Dataset entries:
________________
Lemma arity_checked_where_arguments_are_read_witness :
  RecognizerObjCmd (Some 2%positive)
      [Sample.str "r1"; Sample.str "accept-waveform"] Sample.w0
    = Ok TCL_ERROR
         (log (Host_WrongNumArgs 2 [Sample.str "r1"; Sample.str "accept-waveform"]
                 "audio_data") Sample.w0)
  /\ RecognizerObjCmd (Some 2%positive)
       [Sample.str "r1"; Sample.str "text"; Sample.str "extra"] Sample.w0
     = RecognizerObjCmd (Some 2%positive) [Sample.str "r1"; Sample.str "text"] Sample.w0.
Proof.
  split.
  - apply (proj1 (proj2 (arity_checked_where_arguments_are_read Sample.w0 2%positive _))
             (Sample.str "accept-waveform") Sample.r1 1%positive Sample.m1);
      [reflexivity | reflexivity | cbn; lia | repeat split].
  - apply (proj1 (proj2 (proj2 (proj2 (proj2
             (arity_checked_where_arguments_are_read Sample.w0 2%positive _)))))
             (Sample.str "r1") (Sample.str "text") [Sample.str "extra"] eq_refl).
    apply list_elem_of_here.
Defined.

Lemma unknown_subcommand_witness :
  ModelObjCmd (Some 1%positive) [Sample.str "m1"; Sample.str "bogus-subcommand"] Sample.w0
    = Ok TCL_ERROR
         (log (Host_AppendResult
                 [("unknown subcommand " ++ dquote)%string; "bogus-subcommand"; dquote])
            Sample.w0)
  /\ RecognizerObjCmd (Some 2%positive)
       [Sample.str "r1"; Sample.str "bogus-subcommand"] Sample.w0
    = Ok TCL_ERROR
         (log (Host_AppendResult
                 [("unknown subcommand " ++ dquote)%string; "bogus-subcommand"; dquote])
            Sample.w0).
Proof.
  split.
  - apply (proj1 (unknown_subcommand Sample.w0
                    [Sample.str "m1"; Sample.str "bogus-subcommand"] _ eq_refl)).
    apply (bool_decide_unpack _). vm_compute. exact I.
  - apply (proj1 (proj2 (unknown_subcommand Sample.w0
                    [Sample.str "r1"; Sample.str "bogus-subcommand"] _ eq_refl))
             ltac:(apply (bool_decide_unpack _); vm_compute; exact I)
             2%positive Sample.r1 1%positive Sample.m1).
    repeat split.
Defined.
________________
YOUR OBJECTIVE: Return each line of the data where the word "bogus" appears.

ANSWER SPACE:
  ModelObjCmd (Some 1%positive) [Sample.str "m1"; Sample.str "bogus-subcommand"] Sample.w0
                 [("unknown subcommand " ++ dquote)%string; "bogus-subcommand"; dquote])
       [Sample.str "r1"; Sample.str "bogus-subcommand"] Sample.w0
                 [("unknown subcommand " ++ dquote)%string; "bogus-subcommand"; dquote])
                    [Sample.str "m1"; Sample.str "bogus-subcommand"] _ eq_refl)).
                    [Sample.str "r1"; Sample.str "bogus-subcommand"] _ eq_refl))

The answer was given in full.